**EXERCISE DESCRIPTION**
Lines that include the string "mkEdge" are the ones to copy from the entries below.

**GIVEN ENTRIES**
(** A conditional edge given by a condition and [to], without
    [targets], never takes [to]: whatever the condition and the state,
    its condition function answers the fallback (as [__fallback__] or
    as the fallback node itself) or [__end__], and never the key
    [true] under which the target map holds [to]. *)
Theorem condition_with_to_never_takes_to (edge : GraphEdgeConfig) (to : string) :
  edge_targets edge = None ->
  present (edge_to edge) = Some to ->
  lookup "true" (targetMap edge) = Some to
  /\ (forall state : JsValue,
        conditionFn edge state = fallbackKeyOrEnd (edge_fallback edge)
        \/ conditionFn edge state = fallbackOrEnd (edge_fallback edge))
  /\ (edge_fallback edge <> Some "true" ->
      forall state : JsValue, conditionFn edge state <> "true").
Proof.
  intros Ht Hto.
  assert (forall state : JsValue,
             conditionFn edge state = fallbackKeyOrEnd (edge_fallback edge)
             \/ conditionFn edge state = fallbackOrEnd (edge_fallback edge)) as Hans.
  { intros state. unfold conditionFn, createConditionFunction. rewrite Ht.
    cbn [orEmpty].
    destruct (is_empty _ || is_empty _); [now right|].
    destruct (negb (isSafeExpression _)); [now right|].
    destruct (evaluateExpression _ state); now left. }
  split; [|split; [exact Hans|]].
  - unfold targetMap. rewrite Ht, Hto.
    destruct (present (edge_fallback edge)); reflexivity.
  - intros Hfb state Htrue.
    destruct (Hans state) as [E|E]; rewrite E in Htrue;
      unfold fallbackKeyOrEnd, fallbackOrEnd in Htrue;
      destruct (edge_fallback edge) as [[|c f]|]; try discriminate.
    cbn [is_empty] in Htrue. congruence.
Qed.

Lemma condition_with_to_never_takes_to_witness :
  lookup "true"
    (targetMap (mkEdge "check" (Some "search") (Some "state.needsSearch") None None))
  = Some "search"
  /\ forall state : JsValue,
       conditionFn (mkEdge "check" (Some "search") (Some "state.needsSearch") None None)
         state = "__end__".
Proof.
  destruct (condition_with_to_never_takes_to
              (mkEdge "check" (Some "search") (Some "state.needsSearch") None None)
              "search" eq_refl eq_refl) as (Hmap & Hans & _).
  split; [exact Hmap|]. intros state. destruct (Hans state) as [E|E]; exact E.
Defined.

End EdgesFacts.

(** ** The expression evaluator: what the patterns mean *)

Module ExpressionFacts.
Import Js Str StrFacts HostValues ConditionEvaluator ConditionEvaluatorFacts
  DataHost.

Definition no_space (s : string) : bool :=
  forallb_str (fun c => negb (Ascii.eqb c " ")) s.

Definition no_ws (s : string) : bool :=
  forallb_str (fun c => negb (is_ws c)) s.

Lemma forallb_str_impl (p q : ascii -> bool) (s : string) :
  (forall c, p c = true -> q c = true) ->
  forallb_str p s = true -> forallb_str q s = true.
Proof.
  intros Hpq. induction s as [|c s IH]; simpl; [reflexivity|].
  intros H. apply andb_prop in H as [Hc Hs]. now rewrite (Hpq c Hc), IH.
Qed.

Lemma forallb_str_append (p : ascii -> bool) (a b : string) :
  forallb_str p (a ++ b) = forallb_str p a && forallb_str p b.
Proof.
  induction a as [|c a IH]; simpl; [reflexivity|].
  now rewrite IH, andb_assoc.
Qed.

Lemma path_char_plain (c : ascii) :
  TemplateRenderer.is_path_char c = true ->
  is_ws c = false /\ Ascii.eqb c " " = false /\ is_line_terminator c = false.
Proof.
  destruct c as [[] [] [] [] [] [] [] []]; vm_compute; intros H;
    try discriminate H; repeat split.
Qed.

Lemma path_no_space (p : string) : is_path p = true -> no_space p = true.
Proof.
  intros H. apply TemplateRendererFacts.is_path_chars in H.
  revert H. apply forallb_str_impl. intros c Hc.
  now destruct (path_char_plain c Hc) as (_ & -> & _).
Qed.

Lemma path_no_ws (p : string) : is_path p = true -> no_ws p = true.
Proof.
  intros H. apply TemplateRendererFacts.is_path_chars in H.
  revert H. apply forallb_str_impl. intros c Hc.
  now destruct (path_char_plain c Hc) as (-> & _).
Qed.

Lemma path_one_line (p : string) :
  is_path p = true ->
  forallb_str (fun c => negb (is_line_terminator c)) p = true.
Proof.
  intros H. apply TemplateRendererFacts.is_path_chars in H.
  revert H. apply forallb_str_impl. intros c Hc.
  now destruct (path_char_plain c Hc) as (_ & _ & ->).
Qed.

Lemma cut_append (l r : string) :
  no_space l = true -> cut " " (l ++ " " ++ r) = Some (l, r).
Proof.
  unfold no_space. induction l as [|c l IH]; intros H; simpl in *; [reflexivity|].
  apply andb_prop in H as [Hc Hl].
  apply negb_true_iff in Hc. now rewrite Hc, (IH Hl).
Qed.

Lemma cut_none (s : string) : no_space s = true -> cut " " s = None.
Proof.
  unfold no_space. induction s as [|c s IH]; simpl; [reflexivity|].
  intros H. apply andb_prop in H as [Hc Hs].
  apply negb_true_iff in Hc. now rewrite Hc, (IH Hs).
Qed.

Lemma trimEnd_no_ws (s : string) : no_ws s = true -> trimEnd s = s.
Proof.
  unfold no_ws. induction s as [|c s IH]; simpl; [reflexivity|].
  intros H. apply andb_prop in H as [Hc Hs].
  apply negb_true_iff in Hc. now rewrite Hc, (IH Hs).
Qed.

Lemma trimEnd_append_fixed (a v : string) :
  v <> "" -> trimEnd v = v -> trimEnd (a ++ v) = a ++ v.
Proof.
  intros Hne Hv. induction a as [|c a IH]; simpl; [exact Hv|].
  rewrite IH. destruct (a ++ v) eqn:E; [|now rewrite andb_false_r].
  destruct a; simpl in E; [contradiction | discriminate].
Qed.

Lemma dot_plus_nonempty (v : string) : is_dot_plus v = true -> v <> "".
Proof. destruct v; [discriminate | discriminate]. Qed.

Lemma cmp_op_no_space (o : string) (op : CmpOp) :
  parse_cmp_op o = Some op -> no_space o = true.
Proof.
  unfold parse_cmp_op.
  repeat match goal with
         | |- context [String.eqb o ?t] =>
             destruct (String.eqb_spec o t) as [->|_]; [reflexivity|]
         end.
  discriminate.
Qed.

Lemma trim_state_prefixed (r : string) :
  r <> "" -> trimEnd r = r -> trim ("state." ++ r) = "state." ++ r.
Proof.
  intros Hne Hr. unfold trim.
  change (trimStart ("state." ++ r)) with ("state." ++ r).
  now apply trimEnd_append_fixed.
Qed.

Lemma path_nonempty (p : string) : is_path p = true -> p <> "".
Proof. intros H ->. discriminate H. Qed.

Section Hosted.
Context {V X : Type} (E : Engine V X).

(** What the evaluator makes of a value read at a path: the value is
    logged with [JSON.stringify], then returned. *)
Definition logged (read : Result X V) : Result (Evaluator.Raised X) V :=
  bindR (Evaluator.host read) (fun value =>
  bindR (Evaluator.host (jsonStringify E value)) (fun _ => Ok value)).

(** What the evaluator makes of a comparison of the value read with
    [rightValue]. *)
Definition compared (op : CmpOp) (read : Result X V) (rightValue : V)
  : Result (Evaluator.Raised X) V :=
  bindR (Evaluator.host read) (fun leftValue =>
  bindR (Evaluator.host (Evaluator.compare E op leftValue rightValue)) (fun b =>
  Ok (booleanValue E b))).

Lemma hosted_state_path_evaluates (expr p : string) (state : V) :
  is_path p = true ->
  Evaluator.evaluatePatterns E expr ("state." ++ p) state
  = logged (Evaluator.getNestedProperty E state p).
Proof.
  intros Hp.
  assert (cut " " ("state." ++ p) = None) as Hc.
  { apply cut_none. pose proof (path_no_space p Hp) as Hn.
    unfold no_space in *. now rewrite forallb_str_append, Hn. }
  unfold Evaluator.evaluatePatterns, match_comparison, match_logical, match_complex.
  now rewrite Hc, (match_state_path_prefixed p Hp).
Qed.

(** A bare dotted path is read as the same path under [state.]:
    whatever the host, both spellings evaluate alike, to the value the
    host reads at the path once it has been logged, or to what the
    host raises while it reads or logs. *)
Theorem bare_path_reads_the_state (p : string) (state : V) :
  is_path p = true ->
  startsWith "state." p = false ->
  Evaluator.evaluateExpression E p state
  = Evaluator.evaluateExpression E ("state." ++ p) state
  /\ Evaluator.evaluateExpression E ("state." ++ p) state
     = logged (Evaluator.getNestedProperty E state p).
Proof.
  intros Hp Hs.
  pose proof (trimEnd_no_ws p (path_no_ws p Hp)) as Hte.
  assert (Evaluator.evaluateExpression E ("state." ++ p) state
          = logged (Evaluator.getNestedProperty E state p)) as Hprefixed.
  { unfold Evaluator.evaluateExpression, autoPrefix.
    rewrite (trim_state_prefixed p (path_nonempty p Hp) Hte).
    rewrite (startsWith_append "state." p). cbn [negb andb].
    now apply hosted_state_path_evaluates. }
  split; [|exact Hprefixed].
  rewrite Hprefixed.
  unfold Evaluator.evaluateExpression, autoPrefix, trim.
  assert (trimStart p = p) as ->.
  { pose proof (path_no_ws p Hp) as Hw. destruct p as [|c p]; [reflexivity|].
    unfold no_ws in Hw. simpl in *. apply andb_prop in Hw as [Hc _].
    apply negb_true_iff in Hc. now rewrite Hc. }
  rewrite Hte, Hs, Hp. cbn [negb andb]. now apply hosted_state_path_evaluates.
Qed.

Lemma hosted_comparison_evaluates (p o v : string) (op : CmpOp) (state : V) :
  is_path p = true -> parse_cmp_op o = Some op ->
  is_dot_plus v = true -> trimEnd v = v ->
  Evaluator.evaluateExpression E ("state." ++ p ++ " " ++ o ++ " " ++ v) state
  = compared op (Evaluator.getNestedProperty E state p) (Evaluator.parseValue E v).
Proof.
  intros Hp Ho Hv Ht.
  unfold Evaluator.evaluateExpression, autoPrefix.
  assert (trimEnd (p ++ " " ++ o ++ " " ++ v) = p ++ " " ++ o ++ " " ++ v) as Hte.
  { replace (p ++ " " ++ o ++ " " ++ v) with ((p ++ " " ++ o ++ " ") ++ v)
      by (now rewrite !append_assoc).
    apply trimEnd_append_fixed; [now apply dot_plus_nonempty | exact Ht]. }
  rewrite trim_state_prefixed; [|destruct p; discriminate | exact Hte].
  rewrite (startsWith_append "state." (p ++ " " ++ o ++ " " ++ v)).
  cbn [negb andb].
  unfold Evaluator.evaluatePatterns, match_comparison.
  replace ("state." ++ p ++ " " ++ o ++ " " ++ v)
    with (("state." ++ p) ++ " " ++ o ++ " " ++ v) by (now rewrite append_assoc).
  rewrite cut_append.
  - rewrite (match_state_path_prefixed p Hp).
    rewrite (cut_append o v (cmp_op_no_space o op Ho)), Ho, Hv. reflexivity.
  - pose proof (path_no_space p Hp) as Hn.
    unfold no_space in *. now rewrite forallb_str_append, Hn.
Qed.

Lemma hosted_state_path_is_a_literal (q : string) :
  is_path q = true ->
  Evaluator.parseValue E ("state." ++ q) = stringValue E ("state." ++ q).
Proof.
  intros Hq. unfold Evaluator.parseValue.
  rewrite (trim_state_prefixed q (path_nonempty q Hq)
             (trimEnd_no_ws q (path_no_ws q Hq))).
  reflexivity.
Qed.

(** A comparison compares the value read at the left path with a
    literal.  The text after the operator is parsed, never looked up:
    a state path written on the right is compared as the string it is
    spelt with, whatever the host. *)
Theorem comparison_reads_right_side_as_literal
  (p o : string) (op : CmpOp) (state : V) :
  is_path p = true ->
  parse_cmp_op o = Some op ->
  (forall v,
      is_dot_plus v = true -> trimEnd v = v ->
      Evaluator.evaluateExpression E ("state." ++ p ++ " " ++ o ++ " " ++ v) state
      = compared op (Evaluator.getNestedProperty E state p) (Evaluator.parseValue E v))
  /\ (forall q,
        is_path q = true ->
        Evaluator.parseValue E ("state." ++ q) = stringValue E ("state." ++ q)
        /\ Evaluator.evaluateExpression E
             ("state." ++ p ++ " " ++ o ++ " " ++ "state." ++ q) state
           = compared op (Evaluator.getNestedProperty E state p)
               (stringValue E ("state." ++ q))).
Proof.
  intros Hp Ho. split.
  - intros v Hv Ht. now apply hosted_comparison_evaluates.
  - intros q Hq. split; [now apply hosted_state_path_is_a_literal|].
    rewrite <- (hosted_state_path_is_a_literal q Hq).
    apply hosted_comparison_evaluates; auto.
    + unfold is_dot_plus. cbn [append is_empty negb andb forallb_str].
      rewrite (path_one_line q Hq). reflexivity.
    + apply trimEnd_append_fixed;
        [now apply path_nonempty | now apply trimEnd_no_ws, path_no_ws].
Qed.

End Hosted.
(** The issuer of a command: the thing, and whether its dynamic type
    implements [messaging.Responder] and [messaging.Broadcaster], which is
    what the type assertions of [Respond], [Broadcast] and [Flush] test. *)
Record issuer := mkIssuer {
  issuer_thing : Thing;
  is_Responder : bool;
  is_Broadcaster : bool
}.

Section Command.

(** The arguments of a format string, of type [interface{}]. *)
Variable Any : Type.

(** [UniqueId()] and [IsAlso()] of package thing. *)
Variable UniqueId : Thing → N.
Variable IsAlso : Thing → Thing → bool.

Record responseBuffer := mkResponse {
  format : list string;
  any : list Any
}.

Record broadcastBuffer := mkBroadcast {
  bb_responseBuffer : responseBuffer;
  omit : list Thing
}.

Record Command := mkCommand {
  Issuer : option issuer;
  Verb : string;
  Nouns : list string;
  Target : string;
  (* AddLock never stores nil, so the entries are non-nil things. *)
  Locks : list Thing;
  locksModified : bool;
  response : responseBuffer;
  broadcast : broadcastBuffer
}.

(** [responseBuffer.reset] and [broadcastBuffer.reset]. *)
Definition response_reset (rb : responseBuffer) : responseBuffer :=
  mkResponse [] [].

Definition broadcast_reset (bb : broadcastBuffer) : broadcastBuffer :=
  mkBroadcast (response_reset (bb_responseBuffer bb)) [].

Definition set_response (c : Command) (rb : responseBuffer) : Command :=
  mkCommand (Issuer c) (Verb c) (Nouns c) (Target c) (Locks c)
    (locksModified c) rb (broadcast c).

Definition set_broadcast (c : Command) (bb : broadcastBuffer) : Command :=
  mkCommand (Issuer c) (Verb c) (Nouns c) (Target c) (Locks c)
    (locksModified c) (response c) bb.

(** [strings.ToUpper] and [strings.Split(_, " ")] of the Go library;
    [Split] always returns at least one string. *)
Variable ToUpper : string → string.
Variable Split : string → list string.

(** The method [New]: a new input string for an existing command. *)
Definition New_input (c : Command) (inp : string) : Command :=
  let words := Split (ToUpper inp) in
  mkCommand (Issuer c) (default ""%string (words !! 0%nat)) (drop 1 words)
    (if (1 <? length words)%nat then default ""%string (words !! 1%nat)
     else ""%string)
    (Locks c) (locksModified c) (response c) (broadcast c).

(** The function [New]. *)
Definition New (i : option issuer) (inp : string) : Command :=
  New_input
    (mkCommand i ""%string [] ""%string [] false (mkResponse [] [])
       (mkBroadcast (mkResponse [] []) []))
    inp.

(** What [Flush] hands to the issuer. *)
Inductive delivery :=
  | Responded (to : issuer) (fmt : string) (args : list Any)
  | Broadcasted (from : issuer) (omitted : list Thing) (fmt : string)
      (args : list Any).

Definition newline : string := String "010"%char EmptyString.

(** [strings.Join(elems, "\n")]. *)
Definition Join (elems : list string) : string := String.concat newline elems.

Definition Responder (c : Command) : option issuer :=
  match Issuer c with
  | Some i => if is_Responder i then Some i else None
  | None => None
  end.

Definition Broadcaster (c : Command) : option issuer :=
  match Issuer c with
  | Some i => if is_Broadcaster i then Some i else None
  | None => None
  end.

(** The first block of [Flush]: the buffered responses go to the issuer
    if it is a [Responder], and the buffer is reset either way.  [out]
    collects the deliveries made so far. *)
Definition Flush_response (c : Command) (out : list delivery)
    : Command * list delivery :=
  if (0 <? length (format (response c)))%nat then
    (set_response c (response_reset (response c)),
     match Responder c with
     | Some r =>
         out ++ [Responded r (Join (format (response c))) (any (response c))]
     | None => out
     end)
  else (c, out).

(** The second block of [Flush], for the buffered broadcasts. *)
Definition Flush_broadcast (c : Command) (out : list delivery)
    : Command * list delivery :=
  if (0 <? length (format (bb_responseBuffer (broadcast c))))%nat then
    (set_broadcast c (broadcast_reset (broadcast c)),
     match Broadcaster c with
     | Some b =>
         out ++ [Broadcasted b (omit (broadcast c))
                   (Join (format (bb_responseBuffer (broadcast c))))
                   (any (bb_responseBuffer (broadcast c)))]
     | None => out
     end)
  else (c, out).

Definition Flush (c : Command) (out : list delivery) : Command * list delivery :=
  Flush_broadcast (Flush_response c out).1 (Flush_response c out).2.

Definition Respond (c : Command) (fmt : string) (args : list Any) : Command :=
  match Responder c with
  | Some _ =>
      set_response c
        (mkResponse (format (response c) ++ [fmt]) (any (response c) ++ args))
  | None => c
  end.

(** The [OMIT] loop of [Broadcast]: a thing is appended unless it
    [IsAlso] one already in the list. *)
Definition add_omitted (have : list Thing) (om : list Thing) : list Thing :=
  foldl (λ have o1, if existsb (λ o2, IsAlso o1 o2) have then have
                    else have ++ [o1]) have om.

**RESULT BELOW**
    (targetMap (mkEdge "check" (Some "search") (Some "state.needsSearch") None None))
       conditionFn (mkEdge "check" (Some "search") (Some "state.needsSearch") None None)
              (mkEdge "check" (Some "search") (Some "state.needsSearch") None None)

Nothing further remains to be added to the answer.